■ HOW TO COMPLETE THIS TASK
With both ends included, repeat exactly the lines of the entries below from the one containing "implied by the pattern. *)" down to the one containing "apply Ascii.eqb_neq. intros <-. congruence.", and no others.

(Dataset entries)
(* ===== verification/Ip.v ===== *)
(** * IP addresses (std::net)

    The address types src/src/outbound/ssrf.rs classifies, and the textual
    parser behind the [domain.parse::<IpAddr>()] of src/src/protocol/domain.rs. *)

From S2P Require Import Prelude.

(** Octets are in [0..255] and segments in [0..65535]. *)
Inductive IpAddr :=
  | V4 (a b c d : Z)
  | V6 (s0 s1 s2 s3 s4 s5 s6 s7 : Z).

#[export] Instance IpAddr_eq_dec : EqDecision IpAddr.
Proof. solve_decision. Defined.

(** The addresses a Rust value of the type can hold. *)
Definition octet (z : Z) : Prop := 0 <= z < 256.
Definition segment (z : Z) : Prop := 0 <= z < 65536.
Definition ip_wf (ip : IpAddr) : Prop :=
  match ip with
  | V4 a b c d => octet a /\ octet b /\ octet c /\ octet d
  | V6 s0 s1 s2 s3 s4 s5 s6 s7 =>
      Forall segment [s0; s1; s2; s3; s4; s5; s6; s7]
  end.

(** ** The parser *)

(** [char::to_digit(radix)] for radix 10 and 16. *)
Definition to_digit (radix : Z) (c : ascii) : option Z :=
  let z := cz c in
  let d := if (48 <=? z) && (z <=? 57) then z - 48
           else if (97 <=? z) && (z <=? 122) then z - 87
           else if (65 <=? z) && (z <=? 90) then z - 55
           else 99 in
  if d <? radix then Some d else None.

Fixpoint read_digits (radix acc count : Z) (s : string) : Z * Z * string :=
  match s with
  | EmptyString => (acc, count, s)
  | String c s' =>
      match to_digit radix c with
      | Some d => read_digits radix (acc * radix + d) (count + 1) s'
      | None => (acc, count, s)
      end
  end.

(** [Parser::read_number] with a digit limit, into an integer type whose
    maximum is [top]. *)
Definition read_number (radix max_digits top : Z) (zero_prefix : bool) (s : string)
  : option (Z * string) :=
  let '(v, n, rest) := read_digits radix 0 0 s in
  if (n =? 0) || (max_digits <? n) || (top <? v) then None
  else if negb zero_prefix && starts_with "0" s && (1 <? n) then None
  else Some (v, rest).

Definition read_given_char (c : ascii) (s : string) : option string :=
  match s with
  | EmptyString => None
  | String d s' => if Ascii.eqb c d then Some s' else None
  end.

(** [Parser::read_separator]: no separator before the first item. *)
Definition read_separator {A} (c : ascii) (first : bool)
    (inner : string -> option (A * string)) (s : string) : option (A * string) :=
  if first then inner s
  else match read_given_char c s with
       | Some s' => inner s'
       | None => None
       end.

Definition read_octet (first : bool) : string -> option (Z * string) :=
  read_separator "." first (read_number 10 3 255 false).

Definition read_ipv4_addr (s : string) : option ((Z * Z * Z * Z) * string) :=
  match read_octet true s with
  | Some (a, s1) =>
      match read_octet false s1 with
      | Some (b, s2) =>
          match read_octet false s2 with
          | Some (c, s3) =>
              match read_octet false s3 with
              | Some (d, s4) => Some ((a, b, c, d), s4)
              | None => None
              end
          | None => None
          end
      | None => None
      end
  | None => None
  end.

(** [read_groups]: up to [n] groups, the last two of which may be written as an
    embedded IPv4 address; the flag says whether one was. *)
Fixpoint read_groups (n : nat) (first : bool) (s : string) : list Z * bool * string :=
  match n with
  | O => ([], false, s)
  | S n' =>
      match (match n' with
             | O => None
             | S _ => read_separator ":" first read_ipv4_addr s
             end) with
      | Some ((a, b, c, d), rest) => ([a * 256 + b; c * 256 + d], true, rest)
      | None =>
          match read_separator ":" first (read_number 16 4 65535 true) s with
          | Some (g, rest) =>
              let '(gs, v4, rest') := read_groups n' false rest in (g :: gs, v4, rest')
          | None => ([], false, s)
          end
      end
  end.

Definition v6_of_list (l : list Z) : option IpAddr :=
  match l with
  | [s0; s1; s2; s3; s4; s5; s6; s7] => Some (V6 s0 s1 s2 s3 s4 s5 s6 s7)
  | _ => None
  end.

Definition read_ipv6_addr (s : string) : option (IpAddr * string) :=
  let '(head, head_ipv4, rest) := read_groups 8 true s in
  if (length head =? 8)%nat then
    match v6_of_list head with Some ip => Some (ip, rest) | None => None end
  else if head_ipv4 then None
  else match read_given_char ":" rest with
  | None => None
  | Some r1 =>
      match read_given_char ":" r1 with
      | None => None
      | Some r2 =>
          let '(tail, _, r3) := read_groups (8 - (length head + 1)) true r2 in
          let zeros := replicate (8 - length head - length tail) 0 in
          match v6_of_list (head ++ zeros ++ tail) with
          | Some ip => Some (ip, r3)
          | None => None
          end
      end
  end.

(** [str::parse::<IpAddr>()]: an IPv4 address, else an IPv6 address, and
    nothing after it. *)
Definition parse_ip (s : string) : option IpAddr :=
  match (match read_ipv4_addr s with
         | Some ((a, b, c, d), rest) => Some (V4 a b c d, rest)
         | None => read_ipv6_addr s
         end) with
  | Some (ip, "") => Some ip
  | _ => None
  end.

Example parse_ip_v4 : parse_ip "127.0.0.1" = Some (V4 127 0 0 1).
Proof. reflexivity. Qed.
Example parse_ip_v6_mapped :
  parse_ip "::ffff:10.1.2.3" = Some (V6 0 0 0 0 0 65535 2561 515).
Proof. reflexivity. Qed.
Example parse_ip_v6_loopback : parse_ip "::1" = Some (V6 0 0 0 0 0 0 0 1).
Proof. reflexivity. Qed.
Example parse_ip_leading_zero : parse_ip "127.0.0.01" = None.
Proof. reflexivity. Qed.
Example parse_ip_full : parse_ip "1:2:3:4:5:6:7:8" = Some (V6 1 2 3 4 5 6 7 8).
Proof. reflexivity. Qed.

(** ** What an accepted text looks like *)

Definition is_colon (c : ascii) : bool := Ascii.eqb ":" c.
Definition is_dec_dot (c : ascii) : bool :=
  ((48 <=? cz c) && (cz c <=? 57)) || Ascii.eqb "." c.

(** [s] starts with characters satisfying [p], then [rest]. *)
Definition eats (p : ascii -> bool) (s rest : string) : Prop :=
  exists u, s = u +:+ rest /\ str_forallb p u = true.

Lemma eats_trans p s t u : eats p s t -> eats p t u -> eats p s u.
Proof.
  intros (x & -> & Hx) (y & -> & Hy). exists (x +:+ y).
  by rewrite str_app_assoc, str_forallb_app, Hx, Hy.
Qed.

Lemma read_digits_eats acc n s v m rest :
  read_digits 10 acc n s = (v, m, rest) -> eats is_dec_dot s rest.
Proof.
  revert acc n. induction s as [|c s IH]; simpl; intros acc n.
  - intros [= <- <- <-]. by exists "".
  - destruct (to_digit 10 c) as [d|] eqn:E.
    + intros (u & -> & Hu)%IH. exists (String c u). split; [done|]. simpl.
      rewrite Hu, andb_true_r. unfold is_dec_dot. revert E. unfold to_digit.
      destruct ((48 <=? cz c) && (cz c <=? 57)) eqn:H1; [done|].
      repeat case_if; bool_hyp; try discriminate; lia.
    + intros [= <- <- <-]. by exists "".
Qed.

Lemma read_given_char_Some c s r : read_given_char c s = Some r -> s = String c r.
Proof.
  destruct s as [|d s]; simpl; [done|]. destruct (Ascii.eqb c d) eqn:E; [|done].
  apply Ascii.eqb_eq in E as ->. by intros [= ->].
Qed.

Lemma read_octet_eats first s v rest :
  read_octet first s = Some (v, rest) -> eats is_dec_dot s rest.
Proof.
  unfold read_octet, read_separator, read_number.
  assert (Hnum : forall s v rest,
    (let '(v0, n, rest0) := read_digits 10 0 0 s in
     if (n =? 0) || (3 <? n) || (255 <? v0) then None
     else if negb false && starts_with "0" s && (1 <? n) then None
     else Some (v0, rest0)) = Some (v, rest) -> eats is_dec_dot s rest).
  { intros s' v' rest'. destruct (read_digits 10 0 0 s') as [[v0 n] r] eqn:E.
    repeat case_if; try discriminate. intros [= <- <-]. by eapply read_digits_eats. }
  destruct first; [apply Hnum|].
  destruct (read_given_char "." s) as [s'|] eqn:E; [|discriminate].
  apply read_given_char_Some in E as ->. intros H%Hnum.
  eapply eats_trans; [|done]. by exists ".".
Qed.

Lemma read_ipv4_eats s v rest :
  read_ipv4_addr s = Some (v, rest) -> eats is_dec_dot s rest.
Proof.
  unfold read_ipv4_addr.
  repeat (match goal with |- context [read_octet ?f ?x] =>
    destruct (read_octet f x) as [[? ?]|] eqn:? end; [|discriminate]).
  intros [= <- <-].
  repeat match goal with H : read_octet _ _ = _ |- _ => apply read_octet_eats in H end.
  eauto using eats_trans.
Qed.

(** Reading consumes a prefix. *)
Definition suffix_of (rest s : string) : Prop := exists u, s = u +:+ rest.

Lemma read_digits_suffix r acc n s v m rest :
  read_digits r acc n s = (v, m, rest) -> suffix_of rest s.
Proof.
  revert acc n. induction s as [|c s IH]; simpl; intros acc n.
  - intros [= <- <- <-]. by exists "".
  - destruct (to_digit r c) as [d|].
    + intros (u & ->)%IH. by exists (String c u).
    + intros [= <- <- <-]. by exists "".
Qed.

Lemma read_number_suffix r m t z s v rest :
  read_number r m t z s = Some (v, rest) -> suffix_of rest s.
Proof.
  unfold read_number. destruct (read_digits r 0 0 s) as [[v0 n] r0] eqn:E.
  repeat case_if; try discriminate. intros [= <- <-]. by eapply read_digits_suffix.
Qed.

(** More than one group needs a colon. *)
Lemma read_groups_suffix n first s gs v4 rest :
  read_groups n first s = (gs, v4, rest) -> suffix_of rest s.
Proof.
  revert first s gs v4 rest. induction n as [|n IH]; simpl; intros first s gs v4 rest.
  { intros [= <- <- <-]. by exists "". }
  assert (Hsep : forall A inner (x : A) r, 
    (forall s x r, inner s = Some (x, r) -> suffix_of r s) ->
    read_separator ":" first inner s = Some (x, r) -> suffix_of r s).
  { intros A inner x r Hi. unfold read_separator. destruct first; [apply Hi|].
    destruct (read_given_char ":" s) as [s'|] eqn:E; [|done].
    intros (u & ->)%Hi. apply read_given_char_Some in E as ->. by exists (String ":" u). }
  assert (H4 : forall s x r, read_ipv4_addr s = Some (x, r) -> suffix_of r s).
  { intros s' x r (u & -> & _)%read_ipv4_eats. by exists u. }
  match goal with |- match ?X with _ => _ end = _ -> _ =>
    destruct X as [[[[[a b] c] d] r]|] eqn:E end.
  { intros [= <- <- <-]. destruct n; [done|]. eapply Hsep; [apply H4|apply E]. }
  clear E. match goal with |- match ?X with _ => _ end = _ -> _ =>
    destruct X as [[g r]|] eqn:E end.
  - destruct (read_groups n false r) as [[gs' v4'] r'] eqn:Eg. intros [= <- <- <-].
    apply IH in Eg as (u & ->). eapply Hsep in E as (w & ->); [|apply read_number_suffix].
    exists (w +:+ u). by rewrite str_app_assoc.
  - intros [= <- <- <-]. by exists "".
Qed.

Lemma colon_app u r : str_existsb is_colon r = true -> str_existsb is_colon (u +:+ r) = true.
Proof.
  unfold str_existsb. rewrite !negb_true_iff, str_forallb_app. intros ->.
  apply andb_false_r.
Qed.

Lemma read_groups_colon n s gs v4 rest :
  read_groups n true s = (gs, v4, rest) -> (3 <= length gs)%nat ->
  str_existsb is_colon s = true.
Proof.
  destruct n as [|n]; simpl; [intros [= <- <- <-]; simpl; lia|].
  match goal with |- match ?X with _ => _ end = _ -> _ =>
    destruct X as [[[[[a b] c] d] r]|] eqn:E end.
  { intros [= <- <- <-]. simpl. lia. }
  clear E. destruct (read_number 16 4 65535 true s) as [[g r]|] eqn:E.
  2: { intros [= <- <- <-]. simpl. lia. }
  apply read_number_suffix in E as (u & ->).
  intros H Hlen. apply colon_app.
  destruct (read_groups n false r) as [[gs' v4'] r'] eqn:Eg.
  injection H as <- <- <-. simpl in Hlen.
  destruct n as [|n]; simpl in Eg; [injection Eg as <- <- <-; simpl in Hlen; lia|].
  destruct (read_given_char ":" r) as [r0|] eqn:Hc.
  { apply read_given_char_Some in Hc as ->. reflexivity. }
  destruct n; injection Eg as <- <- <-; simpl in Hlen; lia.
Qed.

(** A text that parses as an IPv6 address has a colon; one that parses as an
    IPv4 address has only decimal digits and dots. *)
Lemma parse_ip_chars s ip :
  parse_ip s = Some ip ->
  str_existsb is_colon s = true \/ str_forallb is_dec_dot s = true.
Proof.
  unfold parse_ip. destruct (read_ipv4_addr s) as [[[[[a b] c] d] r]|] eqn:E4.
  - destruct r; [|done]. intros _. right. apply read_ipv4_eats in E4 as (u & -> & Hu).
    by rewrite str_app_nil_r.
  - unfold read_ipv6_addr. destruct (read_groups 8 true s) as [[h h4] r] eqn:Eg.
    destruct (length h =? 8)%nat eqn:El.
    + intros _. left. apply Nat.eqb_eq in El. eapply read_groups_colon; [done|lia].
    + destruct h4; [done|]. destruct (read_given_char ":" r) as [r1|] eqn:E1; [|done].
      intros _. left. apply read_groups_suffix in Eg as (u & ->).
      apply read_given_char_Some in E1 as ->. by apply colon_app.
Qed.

...

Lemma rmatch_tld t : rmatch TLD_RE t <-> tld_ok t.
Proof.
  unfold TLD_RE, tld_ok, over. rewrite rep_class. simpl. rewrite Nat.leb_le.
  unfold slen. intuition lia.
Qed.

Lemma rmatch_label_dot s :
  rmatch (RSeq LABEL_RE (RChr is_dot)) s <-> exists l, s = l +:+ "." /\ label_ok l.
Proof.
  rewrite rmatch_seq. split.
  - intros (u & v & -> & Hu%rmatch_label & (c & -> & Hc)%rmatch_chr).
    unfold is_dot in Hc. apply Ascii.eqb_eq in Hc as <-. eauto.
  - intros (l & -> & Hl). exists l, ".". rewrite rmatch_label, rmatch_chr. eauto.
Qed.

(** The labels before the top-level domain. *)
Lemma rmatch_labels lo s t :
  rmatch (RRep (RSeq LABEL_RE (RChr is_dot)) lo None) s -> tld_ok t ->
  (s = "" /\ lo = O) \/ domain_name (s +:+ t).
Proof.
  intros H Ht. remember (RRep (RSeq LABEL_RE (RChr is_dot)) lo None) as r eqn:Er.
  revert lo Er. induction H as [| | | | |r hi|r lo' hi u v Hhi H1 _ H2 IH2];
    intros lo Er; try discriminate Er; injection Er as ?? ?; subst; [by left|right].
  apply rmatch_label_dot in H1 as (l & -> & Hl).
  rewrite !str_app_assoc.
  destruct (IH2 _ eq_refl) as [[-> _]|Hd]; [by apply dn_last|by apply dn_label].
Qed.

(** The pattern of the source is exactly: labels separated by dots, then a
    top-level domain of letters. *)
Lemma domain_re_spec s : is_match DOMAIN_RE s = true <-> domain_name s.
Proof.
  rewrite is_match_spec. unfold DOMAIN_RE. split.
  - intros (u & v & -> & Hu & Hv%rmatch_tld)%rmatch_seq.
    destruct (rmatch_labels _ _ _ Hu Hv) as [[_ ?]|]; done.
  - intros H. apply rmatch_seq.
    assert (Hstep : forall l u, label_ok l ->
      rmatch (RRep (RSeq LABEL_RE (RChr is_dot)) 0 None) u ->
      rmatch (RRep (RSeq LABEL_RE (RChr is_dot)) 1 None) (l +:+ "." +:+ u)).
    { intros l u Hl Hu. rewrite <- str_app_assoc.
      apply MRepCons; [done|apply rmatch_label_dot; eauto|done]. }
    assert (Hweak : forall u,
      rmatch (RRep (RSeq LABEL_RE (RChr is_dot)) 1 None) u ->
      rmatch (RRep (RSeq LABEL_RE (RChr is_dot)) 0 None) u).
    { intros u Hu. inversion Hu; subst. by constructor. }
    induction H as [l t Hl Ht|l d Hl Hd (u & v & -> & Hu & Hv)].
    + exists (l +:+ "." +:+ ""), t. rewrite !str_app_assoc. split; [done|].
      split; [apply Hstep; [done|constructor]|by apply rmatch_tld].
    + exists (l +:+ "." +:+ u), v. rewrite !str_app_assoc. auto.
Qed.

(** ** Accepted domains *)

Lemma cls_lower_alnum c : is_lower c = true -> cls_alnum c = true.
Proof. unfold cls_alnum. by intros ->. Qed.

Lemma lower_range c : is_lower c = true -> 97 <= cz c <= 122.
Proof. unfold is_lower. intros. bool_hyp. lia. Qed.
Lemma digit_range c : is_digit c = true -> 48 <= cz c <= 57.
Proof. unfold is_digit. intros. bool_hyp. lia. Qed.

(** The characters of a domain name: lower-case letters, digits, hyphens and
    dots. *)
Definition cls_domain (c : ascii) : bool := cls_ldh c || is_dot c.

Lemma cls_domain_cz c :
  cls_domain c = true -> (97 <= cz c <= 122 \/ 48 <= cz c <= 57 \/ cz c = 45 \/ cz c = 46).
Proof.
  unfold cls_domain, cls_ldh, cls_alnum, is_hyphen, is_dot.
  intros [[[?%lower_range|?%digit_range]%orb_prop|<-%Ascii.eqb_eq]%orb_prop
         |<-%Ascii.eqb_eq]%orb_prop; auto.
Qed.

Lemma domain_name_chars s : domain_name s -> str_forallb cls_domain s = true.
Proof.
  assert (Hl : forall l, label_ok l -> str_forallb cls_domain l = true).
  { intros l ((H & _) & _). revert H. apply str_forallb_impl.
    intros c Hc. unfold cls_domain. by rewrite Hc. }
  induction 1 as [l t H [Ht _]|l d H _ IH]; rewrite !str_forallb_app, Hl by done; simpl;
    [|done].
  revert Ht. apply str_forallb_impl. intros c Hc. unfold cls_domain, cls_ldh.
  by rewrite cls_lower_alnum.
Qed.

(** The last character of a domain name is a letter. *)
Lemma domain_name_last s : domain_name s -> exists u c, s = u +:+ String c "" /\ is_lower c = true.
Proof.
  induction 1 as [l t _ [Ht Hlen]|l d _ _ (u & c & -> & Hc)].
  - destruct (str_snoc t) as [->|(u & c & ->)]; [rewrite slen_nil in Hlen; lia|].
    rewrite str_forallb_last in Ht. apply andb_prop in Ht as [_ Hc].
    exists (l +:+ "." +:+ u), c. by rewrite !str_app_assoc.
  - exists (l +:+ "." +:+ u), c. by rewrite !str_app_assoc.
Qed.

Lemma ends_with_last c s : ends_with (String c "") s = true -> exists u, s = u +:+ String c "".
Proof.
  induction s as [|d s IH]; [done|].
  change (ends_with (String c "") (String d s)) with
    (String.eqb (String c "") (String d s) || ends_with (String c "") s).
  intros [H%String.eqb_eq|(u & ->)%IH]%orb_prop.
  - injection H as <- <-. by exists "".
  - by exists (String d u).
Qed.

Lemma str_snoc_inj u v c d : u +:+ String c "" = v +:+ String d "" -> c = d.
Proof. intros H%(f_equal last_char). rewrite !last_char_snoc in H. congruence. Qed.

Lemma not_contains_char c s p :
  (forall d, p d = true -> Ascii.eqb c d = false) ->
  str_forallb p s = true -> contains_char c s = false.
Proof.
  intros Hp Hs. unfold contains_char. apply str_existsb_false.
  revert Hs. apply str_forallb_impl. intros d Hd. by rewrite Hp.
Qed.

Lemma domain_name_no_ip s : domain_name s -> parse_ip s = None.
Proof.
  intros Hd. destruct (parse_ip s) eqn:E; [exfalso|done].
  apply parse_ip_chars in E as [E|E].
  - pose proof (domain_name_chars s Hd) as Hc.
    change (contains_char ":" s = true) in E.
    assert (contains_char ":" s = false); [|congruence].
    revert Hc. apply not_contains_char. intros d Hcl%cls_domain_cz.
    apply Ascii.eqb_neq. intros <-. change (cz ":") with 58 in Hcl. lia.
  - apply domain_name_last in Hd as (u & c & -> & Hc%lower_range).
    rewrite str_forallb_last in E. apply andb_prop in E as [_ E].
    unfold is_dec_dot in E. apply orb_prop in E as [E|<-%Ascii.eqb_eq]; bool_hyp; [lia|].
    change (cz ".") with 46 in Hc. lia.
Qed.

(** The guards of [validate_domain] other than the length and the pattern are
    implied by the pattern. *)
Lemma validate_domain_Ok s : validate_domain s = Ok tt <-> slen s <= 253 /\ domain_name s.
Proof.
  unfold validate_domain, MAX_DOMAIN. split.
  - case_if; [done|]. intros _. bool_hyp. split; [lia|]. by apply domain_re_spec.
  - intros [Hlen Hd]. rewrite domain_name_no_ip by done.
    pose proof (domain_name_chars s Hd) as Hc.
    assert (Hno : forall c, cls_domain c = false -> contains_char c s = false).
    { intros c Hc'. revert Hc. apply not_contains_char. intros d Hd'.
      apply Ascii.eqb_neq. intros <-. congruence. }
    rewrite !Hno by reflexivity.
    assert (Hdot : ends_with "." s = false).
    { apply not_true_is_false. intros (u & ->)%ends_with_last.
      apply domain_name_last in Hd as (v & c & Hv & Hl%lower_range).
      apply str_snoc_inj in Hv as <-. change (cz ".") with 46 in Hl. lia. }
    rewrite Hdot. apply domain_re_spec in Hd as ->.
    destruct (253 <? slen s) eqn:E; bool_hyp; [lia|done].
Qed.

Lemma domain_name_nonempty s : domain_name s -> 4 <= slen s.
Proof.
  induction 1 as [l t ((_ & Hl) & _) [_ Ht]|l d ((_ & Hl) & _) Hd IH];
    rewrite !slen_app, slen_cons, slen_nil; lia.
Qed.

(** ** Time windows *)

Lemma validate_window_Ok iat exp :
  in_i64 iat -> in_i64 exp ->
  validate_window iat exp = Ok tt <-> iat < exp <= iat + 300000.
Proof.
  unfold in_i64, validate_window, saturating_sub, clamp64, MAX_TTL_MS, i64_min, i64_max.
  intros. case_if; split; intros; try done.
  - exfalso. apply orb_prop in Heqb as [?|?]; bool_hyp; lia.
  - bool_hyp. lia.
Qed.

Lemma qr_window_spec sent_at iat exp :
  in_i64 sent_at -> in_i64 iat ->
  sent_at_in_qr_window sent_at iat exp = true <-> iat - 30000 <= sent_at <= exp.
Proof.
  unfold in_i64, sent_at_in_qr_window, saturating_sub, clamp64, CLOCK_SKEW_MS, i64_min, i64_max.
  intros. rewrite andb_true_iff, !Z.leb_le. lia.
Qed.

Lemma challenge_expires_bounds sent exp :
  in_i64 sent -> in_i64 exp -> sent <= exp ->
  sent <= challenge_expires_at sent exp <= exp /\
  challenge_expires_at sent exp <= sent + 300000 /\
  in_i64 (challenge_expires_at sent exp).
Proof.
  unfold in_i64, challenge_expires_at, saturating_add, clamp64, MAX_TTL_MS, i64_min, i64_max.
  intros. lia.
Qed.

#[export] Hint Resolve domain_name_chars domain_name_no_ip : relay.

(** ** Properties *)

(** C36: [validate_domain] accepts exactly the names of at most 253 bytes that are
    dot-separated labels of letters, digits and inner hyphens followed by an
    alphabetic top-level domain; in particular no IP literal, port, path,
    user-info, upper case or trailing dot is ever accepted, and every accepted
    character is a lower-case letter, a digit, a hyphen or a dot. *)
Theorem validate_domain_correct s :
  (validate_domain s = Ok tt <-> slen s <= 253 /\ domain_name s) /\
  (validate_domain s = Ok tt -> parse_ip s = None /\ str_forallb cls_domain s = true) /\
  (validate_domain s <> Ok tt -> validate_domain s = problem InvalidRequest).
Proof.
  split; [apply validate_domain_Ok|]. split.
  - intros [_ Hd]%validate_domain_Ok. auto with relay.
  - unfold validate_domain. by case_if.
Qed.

■ EXPECTED ANSWER
    implied by the pattern. *)
Lemma validate_domain_Ok s : validate_domain s = Ok tt <-> slen s <= 253 /\ domain_name s.
Proof.
  unfold validate_domain, MAX_DOMAIN. split.
  - case_if; [done|]. intros _. bool_hyp. split; [lia|]. by apply domain_re_spec.
  - intros [Hlen Hd]. rewrite domain_name_no_ip by done.
    pose proof (domain_name_chars s Hd) as Hc.
    assert (Hno : forall c, cls_domain c = false -> contains_char c s = false).
    { intros c Hc'. revert Hc. apply not_contains_char. intros d Hd'.
      apply Ascii.eqb_neq. intros <-. congruence. }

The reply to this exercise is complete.